Impactos na Pátria Grande
Por Orlando
Senna
A derrota do kirchnerismo
na Argentina muda o cenário político da América do Sul e estimula dúvidas sobre
como será o futuro do Mercosul. O bloco conformado em março de 1991 ganhou
contornos nitidamente esquerdistas a partir de 2000 com a ascensão das
lideranças de Lula no Brasil, Chávez na Venezuela, Néstor Kirchner na
Argentina, José Mujica no Uruguai, Fernando Lugo no Paraguai, Rafael Correa no
Equador, Michelle Bachelet no Chile, Evo Morales na Bolívia. Foram
implementadas saudáveis políticas de inclusão social em todos esses países e a
economia brasileira, eixo mais importante da região, alcançou um crescimento
surpreendente. Até os analistas mais conservadores perceberam a força política,
base dos projetos de inclusão social, do que denominaram “uma aliança entre
governos progressistas e bolivaristas”, com o Brasil puxando os primeiros e a
Venezuela os segundos. A partir de 2011 esse cenário começou a se deteriorar,
as economias nacionais começaram a se desequilibrar, o mercado comum previsto
pelo Mercosul não avançou, a inflação voltou a ser um problema e a corrupção
grassou em vários países.
Seguiram-se outros acontecimentos como em uma
onda de choque: em 2012 a deposição de Lugo; no mesmo ano um plano de
desestabilização, que prossegue até o momento, do governo de Evo Morales com
uma campanha da direita para dividir a Bolívia em duas; em 2013 a morte de
Chávez, criador e comandante da proposta bolivarista (emancipar os países
latino-americanos dos interesses econômicos, políticos e culturais da Europa e
dos EUA), dita “socialismo do século XXI”; em 2014 a estressante campanha para
a reeleição de Dilma Rousseff, que venceu por uma diferença de apenas 3,3%,
ficando clara a grande cisão na população brasileira. E, claro, as
manifestações de insatisfação popular na maior parte dos países da região,
combustível da instabilidade psicossocial, emocional, que se manifesta agora,
nas últimas luzes (ou sombras) de 2015.
Oposições
No Equador bolivarista, a Revolução Cidadã de
Correa, que promoveu amplas reformas sociais e políticas, está causando enorme
polêmica com uma emenda constitucional em tramitação que autoriza a reeleição
ilimitada para a presidência da república. Correa anunciou que não será
candidato a um terceiro mandato e confia que sua frente, a Alianza PAIS,
vencerá as eleições de 2017. Ou seja, que fará seu sucessor. Mas está sempre
advertindo que “a democracia corre perigo” e que há indícios de um golpe de
estado em andamento. No Peru progressista, o presidente Ollanta Humala busca
uma estabilidade a cada dia mais difícil, com forte oposição no Congresso. Em
março, em uma demonstração de força, o Congresso destituiu a primeira-ministra
Ana Jara, acusando-a de envolvimento em escândalo de espionagem, rastreamento
de milhares de pessoas, incluindo opositores do governo. Em cem anos, é a
terceira vez que o parlamento peruano destitui primeiros-ministros.

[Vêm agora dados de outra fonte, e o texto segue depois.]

(** str_echo() *)
Lemma str_echo_loop_spec fuel : forall s w o s' w', (size s < fuel)%nat ->
  str_echo_loop fuel s w = (o, s', w') ->
  exists k, accepted w' = accepted w ++ take k (stream s).1 /\
    match o with
    | Ret _ => (stream s).2 = AtEof /\ k = length (stream s).1
    | Exit _ => (exists e, (stream s).2 = AtError e) /\ k = length (stream s).1 \/ (k < length (stream s).1)%nat
    | Blocked => (stream s).2 = AtWait /\ k = length (stream s).1 \/ answers w' = []
    | _ => False
    end.
Proof.
  induction fuel as [|fuel IH]; intros s w o s' w' Hf H; [lia|]. cbn [str_echo_loop] in H.
  pose proof (k_read_spec MAXLINE s ltac:(unfold MAXLINE; lia)) as Hk.
  destruct (k_read MAXLINE s) as [[l|e|] s1].
  - destruct l as [|c l].
    { injection H as <- <- <-. exists 0%nat. rewrite Hk, app_nil_r. auto. }
    destruct Hk as (_ & Hsz & _ & Hs). rewrite Hs. cbn [fst snd]. unfold Writen, writen in H.
    destruct (writen_loop _ w (c :: l)) as [o1 w1] eqn:E.
    apply writen_loop_spec in E as (k & Ha & Hkl & Ho); [|lia].
    destruct o1; try done.
    + apply IH in H as (k' & Ha' & Ho'); [|lia]. subst k. rewrite take_ge in Ha by done.
      exists (length (c :: l) + k')%nat. rewrite Ha', Ha, <- app_assoc.
      split; [by rewrite take_app_add|]. rewrite length_app.
      destruct o; try done; try lia.
      * destruct Ho'; split; [done|lia].
      * destruct Ho' as [[? ?]|?]; [left; split; [done|lia]|right; lia].
      * destruct Ho' as [[? ?]|?]; [left; split; [done|lia]|by right].
    + injection H as <- <- <-. exists k. rewrite take_app_le by done. split; [done|]. right.
      rewrite length_app. destruct Ho. lia.
    + injection H as <- <- <-. exists k. rewrite take_app_le by done. auto.
  - destruct Hk as (Hsz & _ & [[-> Hs]|[He Hs]]).
    + rewrite bool_decide_true in H by done. rewrite Hs. eapply IH; [lia|exact H].
    + rewrite bool_decide_false in H by done. injection H as <- <- <-. exists 0%nat. rewrite Hs, app_nil_r.
      split; [done|]. left. split; [by exists e|done].
  - destruct Hk as [-> ->]. injection H as <- <- <-. exists 0%nat. cbn. rewrite app_nil_r. auto.
Qed.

No Chile, a popularidade do governo de Michelle
Bachelet caiu vertiginosamente. A reação antigoverno foi impulsionada por
denúncias de corrupção de grandes empresários (desvio de dinheiro para
campanhas, propinas) e de políticos de diferentes partidos, incluindo da base
do governo, a frente de centro-esquerda Nueva Mayoría. Bachelet enfrentou a
crise com uma reforma do governo (trocou seus 26 ministros de uma só vez, por
exemplo) mas a turbulência não foi debelada, principalmente porque as denúncias
apontaram para seu filho, Sebastián Dávalos, acusado de tráfico de influência
para conseguir dez milhões de dólares para compra de terras. A Colombia,
governada pelo neoliberal Juan Manuel Santos, afogada no narcotráfico e com
bases dos EUA em seu território, atua agressivamente contra o governo da
Bolívia, apoiando o movimento separatista que atormenta o presidente Evo. No
Paraguai, o presidente Horacio Cartes, milionário envolvido em processos de
corrupção, preso nos anos 1980 por evasão de divisas, continua a celebrar a
deposição de Lugo e anunciar avanços macroeconômicos (crescimento do PIB,
inflação baixa), embora a pobreza tenha crescido durante seus três anos de
governo, alcançando 35% da população.
Gigante atordoado
Para não parecer pessimista e dizer que não
falei de flores, o Uruguai está indo bem, com o exemplo luminoso de José Mujica
orientando o governo de Tabaré Vázquez, eleito no ano passado com a maior
votação da história do país nos últimos 70 anos e levando adiante o projeto da
esquerdista Frente Ampla. É como uma ilha de equilíbrio político e consciência
cívica em um subcontinente tenso e conflagrado. Adjetivos que nos remetem às
grandes economias da região: Brasil, Argentina e Venezuela.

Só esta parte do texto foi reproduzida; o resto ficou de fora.